We prove that random walks on Thompson's group F driven by strictly non-degenerate finitely supported probability measures mu have a nontrivial Poisson boundary. The proof consists in an explicit construction of two non-trivial mu-boundaries. Both of them are described in terms of the `canonical' Schreier graph Gamma on the dyadic-rational orbit of the canonical action of F on the unit interval (in fact, we consider a natural embedding of F into the group PLF(R) of piecewise linear homeomorphisms of the real line, and realize Gamma on the dyadic-rational orbit in R). However, the definitions of these mu-boundaries are quite different (in perfect keeping with the ambivalence concerning amenability of the group F). The first mu-boundary is similar to the boundaries of the lamplighter groups: it consists of Z-valued configurations on F arising from the stabilization of logarithmic increments of slopes along the sample paths of the random walk.

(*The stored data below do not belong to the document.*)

(** A candidate is left out only when the limit is reached. *)
Lemma select_full id : candidate id = true -> id ∉ select locked cond kf limit t -> length (select locked cond kf limit t) = Z.to_nat limit.
Proof.
  intros Hc Hn. rewrite select_unfold, length_fmap, length_take in *. assert (Z.to_nat limit < length (sorted_by keys_of))%nat; [|lia].
  apply Nat.nle_gt. intros Hle. apply Hn. rewrite take_ge by done. unfold candidate in Hc.
  destruct (t !! id) as [p|] eqn:Hp; [|done]. apply list_elem_of_fmap. exists (kf p, id). split; [done|].
  rewrite sorted_by_perm, keys_of_elem. exists p. unfold candidate. by rewrite Hp.
Qed.

(** The rows selected come before those left. *)
Lemma select_first id id' p p' :
  (forall a b, text_leb a b = true \/ text_leb b a = true) ->
  (forall a b c, text_leb a b = true -> text_leb b c = true -> text_leb a c = true) ->
  t !! id = Some p -> t !! id' = Some p' ->
  id ∈ select locked cond kf limit t -> candidate id' = true -> id' ∉ select locked cond kf limit t ->
  before (kf p, id) (kf p', id') = true.
Proof.
  intros Htot Htr Hp Hp' Hi Hc Hn. pose proof (sorted_by_sorted Htot Htr keys_of) as Hs.
  rewrite select_unfold in *. rewrite <-(take_drop (Z.to_nat limit) (sorted_by keys_of)) in Hs.
  apply (StronglySorted_app_1_elem_of _ _ _ _ _ Hs).
  - apply list_elem_of_fmap in Hi as ([k i] & -> & Hk). assert ((k, i) ∈ keys_of) as (q & Hq & -> & _)%keys_of_elem.
    { rewrite <-sorted_by_perm. apply elem_of_take in Hk as (n & Hk & _). by apply list_elem_of_lookup_2 in Hk. }
    cbn in *. by assert (p = q) as -> by congruence.
  - assert ((kf p', id') ∈ sorted_by keys_of) as H by (rewrite sorted_by_perm, keys_of_elem; by exists p').
    rewrite <-(take_drop (Z.to_nat limit) (sorted_by keys_of)), elem_of_app in H. destruct H as [H|H]; [|done].
    destruct Hn. apply list_elem_of_fmap. by exists (kf p', id').
Qed.
End rows.
End select.

(** ** Updates of several rows *)

Lemma update_at_other f id i t : i <> id -> (update_at f id t).1 !! i = t !! i.
Proof. intros Hi. unfold update_at. destruct (t !! id) as [p|]; [destruct (f p); [by apply lookup_insert_ne|]|]; done. Qed.

Lemma update_all_other f i ids t : i ∉ ids -> (update_all f ids t).1 !! i = t !! i.
Proof.
  revert t. induction ids as [|id ids IH]; [done|]. intros t [Hi Hids]%not_elem_of_cons. cbn.
  pose proof (update_at_other f id i t Hi) as H. destruct (update_at f id t) as [t1 row]. specialize (IH t1 Hids).
  destruct (update_all f ids t1). cbn in *. congruence.
Qed.

(** An update of rows that all meet its condition writes each of them. *)
Lemma update_all_written f ids t : NoDup ids -> (forall id, id ∈ ids -> exists p j, t !! id = Some p /\ f p = Some j) ->
  fst <$> (update_all f ids t).2 = ids
  /\ forall id j, (id, j) ∈ (update_all f ids t).2 -> (exists p, t !! id = Some p /\ f p = Some j) /\ (update_all f ids t).1 !! id = Some (Some j).
Proof.
  revert t. induction ids as [|id ids IH]; intros t; [by intros; split; [|intros ? ? ?%elem_of_nil]|].
  intros [Hid Hnd]%NoDup_cons Hall. destruct (Hall id) as (p & j & Hp & Hj); [by left|]. cbn. unfold update_at. rewrite Hp, Hj.
  destruct (IH (<[id := Some j]> t) Hnd) as [Hfst Hrows].
  { intros i Hi. rewrite lookup_insert_ne by by intros ->. apply Hall. by right. }
  pose proof (update_all_other f id ids (<[id := Some j]> t) Hid) as Hkeep. rewrite lookup_insert_eq in Hkeep.
  destruct (update_all f ids (<[id := Some j]> t)) as [t' rows]. cbn in *. split; [by rewrite Hfst|].
  intros i k [[= -> ->]|Hk]%elem_of_cons; [split; [by exists p|done]|]. destruct (Hrows i k Hk) as ((q & Hq & Hqk) & Ht'). split; [|done].
  exists q. split; [|done]. rewrite lookup_insert_ne in Hq; [done|]. intros ->. apply Hid. rewrite <-Hfst.
  apply list_elem_of_fmap. by exists (i, k).
Qed.
(* ===== verification/WorkerStarts.v ===== *)
(** Starting a job behind its gate ([src/lubko/worker.py]): [spawn_job] in a lane of
    the pool, the future that carries its result to the supervisor, the release of the
    gate and the abort of a start that must not run. *)

From S2P Require Import Prelude PyStr PyNum Json Uuid ProcFs Protocol Output Capture WorkerSettings JobQueue Programs WorkerWorld WorkerGroups WorkerJobs.
From stdpp Require Import gmap.

#[local] Open Scope Z_scope.
#[local] Arguments py : simpl never.

Definition close_all {memory} (fds : list Z) : Programs.method call memory unit := for_each fds (fun fd => ask (Close fd)).

(** [_signal_group]: a group that is gone is no failure. *)
Definition _signal_group {memory} (pgid sig : Z) : Programs.method call memory unit :=
  r ← outcome (ask_res (KillGroup pgid sig));
  match r with
  | Ok _ | Raise ProcessLookupError => mret tt
  | Raise x => raise x
  end.

Definition SESSION_ESTABLISH_TIMEOUT_SECONDS : pyfloat := float_of_int 1.

(** ** [spawn_job] *)

Section spawn.
Context {memory : Type}.

#[local] Abbreviation method := (Programs.method call memory).

Fixpoint await_session (fuel : nat) (deadline : pyfloat) (pid : Z) : method Z :=
  match fuel with
  | O => raise OutOfFuel
  | S fuel =>
      pgid ← outcome (ask_res (GetPgid pid));
      match pgid with
      | Raise ProcessLookupError => mret pid
      | Raise x => raise x
      | Ok pgid =>
          if pgid =? pid then mret pgid
          else
            now ← ask Monotonic;
            if float_leb deadline now then mret pid
            else _ ← ask (Sleep (float_of_ratio false 1 100)); await_session fuel deadline pid
      end
  end.

Definition _wait_for_session (fuel : nat) (pid : Z) : method Z :=
  now ← ask Monotonic; await_session fuel (float_add now SESSION_ESTABLISH_TIMEOUT_SECONDS) pid.

Definition _prepare_capture_fds (fuel : nat) (pid stdout_w stderr_w stdout_r stderr_r : Z) : method Z :=
  _ ← close_all [stdout_w; stderr_w];
  _ ← for_each [stdout_r; stderr_r] (fun fd => ask_res (SetNonblocking fd));
  _wait_for_session fuel pid.

(** [while proc.poll() is None: killpg; sleep], a failing kill suppressed. *)
Fixpoint kill_child (fuel : nat) (proc pid : Z) : method unit :=
  match fuel with
  | O => raise OutOfFuel
  | S fuel =>
      code ← ask (Poll proc);
      match code with
      | Some _ => mret tt
      | None =>
          _ ← outcome (ask_res (KillGroup pid SIGKILL));
          _ ← ask (Sleep (float_of_ratio false 1 50));
          kill_child fuel proc pid
      end
  end.

(** The descriptors made so far are closed before the failure goes on; those not yet
    made are -1. *)
Definition closing {A} (fds : list Z) (m : method A) : method A :=
  r ← outcome m;
  match r with
  | Ok a => mret a
  | Raise OSError => _ ← close_all fds; raise OSError
  | Raise x => raise x
  end.

Definition spawn_job (fuel : nat) (job : JobSpec) : method GatedSpawn :=
  stdout_stream ← ask_res NewBuffer;
  stderr_stream ← ask_res NewBuffer;
  '(gate_r, gate_w) ← closing [-1; -1; -1; -1; -1; -1] (ask_res MakePipe);
  '(stdout_r, stdout_w) ← closing [gate_r; gate_w; -1; -1; -1; -1] (ask_res MakePipe);
  '(stderr_r, stderr_w) ← closing [gate_r; gate_w; stdout_r; stdout_w; -1; -1] (ask_res MakePipe);
  '(proc, pid) ← closing [gate_r; gate_w; stdout_r; stdout_w; stderr_r; stderr_w] (ask_res (Popen job gate_r stdout_w stderr_w));
  _ ← ask (Close gate_r);
  prepared ← outcome (_prepare_capture_fds fuel pid stdout_w stderr_w stdout_r stderr_r);
  match prepared with
  | Ok pgid => mret (mkGated proc pid pgid stdout_stream stderr_stream gate_w stdout_r stderr_r)
  | Raise x =>
      _ ← kill_child fuel proc pid;
      _ ← close_all [gate_w; stdout_r; stdout_w; stderr_r; stderr_w];
      raise x
  end.

(** ** Releasing and aborting *)

Definition release_gate (gate_fd : Z) : method bool :=
  written ← outcome (ask_res (WriteGate gate_fd));
  match written with
  | Ok _ => _ ← ask (Close gate_fd); mret true
  | Raise OSError => _ ← ask (Close gate_fd); mret false
  | Raise x => raise x
  end.

(** [while proc.poll() is None and time.monotonic() < deadline: kill; sleep] *)
Fixpoint kill_gated (fuel : nat) (deadline : pyfloat) (proc pgid : Z) : method unit :=
  match fuel with
  | O => raise OutOfFuel
  | S fuel =>
      code ← ask (Poll proc);
      match code with
      | Some _ => mret tt
      | None =>
          now ← ask Monotonic;
          if negb (float_ltb now deadline) then mret tt
          else
            _ ← _signal_group pgid SIGKILL;
            _ ← ask (Sleep (float_of_ratio false 1 50));
            kill_gated fuel deadline proc pgid
      end
  end.

Definition abort_gated_start (fuel : nat) (proc pgid gate_fd : Z) : method bool :=
  _ ← ask (Close gate_fd);
  now ← ask Monotonic;
  _ ← kill_gated fuel (float_add now (float_of_int 5)) proc pgid;
  code ← ask (Poll proc);
  match code with
  | Some _ => _ ← ask (Wait proc (float_of_int 5)); mret true
  | None => mret false
  end.

(** [while proc.poll() is None: kill; sleep] *)
Fixpoint kill_until_reaped (fuel : nat) (proc pgid : Z) : method unit :=
  match fuel with
  | O => raise OutOfFuel
  | S fuel =>
      code ← ask (Poll proc);
      match code with
      | Some _ => mret tt
      | None =>
          _ ← _signal_group pgid SIGKILL;
          _ ← ask (Sleep (float_of_ratio false 1 20));
          kill_until_reaped fuel proc pgid
      end
  end.

Definition await_gated_group_gone (fuel : nat) (g : GatedSpawn) : method unit :=
  _ ← kill_until_reaped fuel (g_proc g) (g_pgid g);
  _ ← ask (Wait (g_proc g) (float_of_int 5));
  close_all [g_stdout_read_fd g; g_stderr_read_fd g].

Definition _abort_and_converge (fuel : nat) (g : GatedSpawn) : method unit :=
  aborted ← abort_gated_start fuel (g_proc g) (g_pgid g) (g_gate_fd g);
  if aborted : bool then close_all [g_stdout_read_fd g; g_stderr_read_fd g]
  else await_gated_group_gone fuel g.

(** The same steps, for a start whose row has already been failed. *)
Definition _abort_and_reap_late (fuel : nat) (g : GatedSpawn) : method unit := _abort_and_converge fuel g.

(** [_make_late_completion_callback], called with a future that holds [result]. *)
Definition late_completion (fuel : nat) (result : res GatedSpawn) : method unit :=
  match result with Ok g => _abort_and_reap_late fuel g | Raise _ => mret tt end.
End spawn.

(** ** The future of a start *)

(** [_SpawnFuture], with the one callback that is ever installed. *)
Record _SpawnFuture := mkFuture {
  f_result : option (res GatedSpawn);
  f_done : bool;
  f_cancelled : bool;
  f_executed : bool;
  f_callback : bool;
}.

Definition new_future : _SpawnFuture := mkFuture None false false false false.

(** Each operation is one section under the future's lock; what it answers says
    whether the callback is called once the lock is released, and with what. *)
Definition set_result (result : res GatedSpawn) (f : _SpawnFuture) : _SpawnFuture * option GatedSpawn :=
  let fires := (negb (f_cancelled f) || f_executed f) && f_callback f in
  (mkFuture (Some result) true (f_cancelled f) (f_executed f) (f_callback f),
   match result with Ok g => if fires then Some g else None | Raise _ => None end).

Definition install_callback (f : _SpawnFuture) : _SpawnFuture * option (option (res GatedSpawn)) :=
  if f_done f then (f, Some (f_result f)) else (mkFuture (f_result f) (f_done f) (f_cancelled f) (f_executed f) true, None).

Definition cancel (f : _SpawnFuture) : _SpawnFuture :=
  mkFuture (f_result f) true true (f_executed f) (f_callback f).

Definition try_claim_execution (f : _SpawnFuture) : _SpawnFuture * bool :=
  if f_cancelled f then (f, false)
  else (mkFuture (f_result f) (f_done f) (f_cancelled f) true (f_callback f), true).
Lemma reclaim_rows l : forall r, keeps step (on_rows l) (reclaim_groups fuel grace l r).
Proof.
  assert (forall x l d w, on_rows (x :: l) d w -> on_rows l d w) as Htail by (intros x l' d w H g t m Hi; apply H; by right).
  induction l as [|[[[g|] st] m] l IH]; intros r; cbn [reclaim_groups]; [apply keeps_ret| |].
  - set (all := (Some g, st, m) :: l).
    assert (forall r', watched step (on_rows all) (reclaim_groups fuel grace l r') (fun _ => on_rows all)) as Hrest.
    { intros r' d w H. eapply safe_mono; [apply (watched_stable (fun w => on_rows all d w) (on_rows l)); [|apply IH|]|].
      - intros w1 w2 Hg. by apply on_rows_grows.
      - split; [by eapply Htail|done].
      - intros [x d'] w' [_ H']. exact H'. }
    eapply watched_bind; [apply decision_rows| |by intros x d w [? _]]. intros [| |].
    + eapply watched_mono; [apply Hrest|by intros d w [? _]|done].
    + eapply (watched_bind step _ _ _ (fun _ => on_rows all)); [|intros gone; apply Hrest|done].
      apply watched_zoom. intros d0 x w [-> [H Hs]]. destruct (Hs eq_refl) as [t ->]. cbn [default].
      eapply safe_mono; [apply (terminate_ours (fun w => on_rows all d0 w) g t m)|].
      * intros w1 w2 Hg. by apply on_rows_grows.
      * split_and!; [apply H; by left|intros p u; by rewrite lookup_empty|done].
      * by intros [y l'] w' (_ & _ & ?).
    + eapply watched_mono; [apply Hrest|by intros d w [? _]|done].
  - intros d w H. eapply safe_mono; [apply (watched_stable (fun w => on_rows ((None, st, m) :: l) d w) (on_rows l)); [|apply IH|]|].
    + intros w1 w2 Hg. by apply on_rows_grows.
    + split; [by eapply Htail|done].
    + intros [x d'] w' [_ H']. exact H'.
Qed.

The second mu-boundary is more similar to the boundaries of the groups with hyperbolic properties as it consists of sections ('end fields') of the end bundle of the graph Gamma, i.e., of the collections of the limit ends of the induced random walk on Gamma parameterized by all possible starting points. The latter construction is more general than the former one, and is actually applicable to any group which has a transient Schreier graph with a non-trivial space of ends.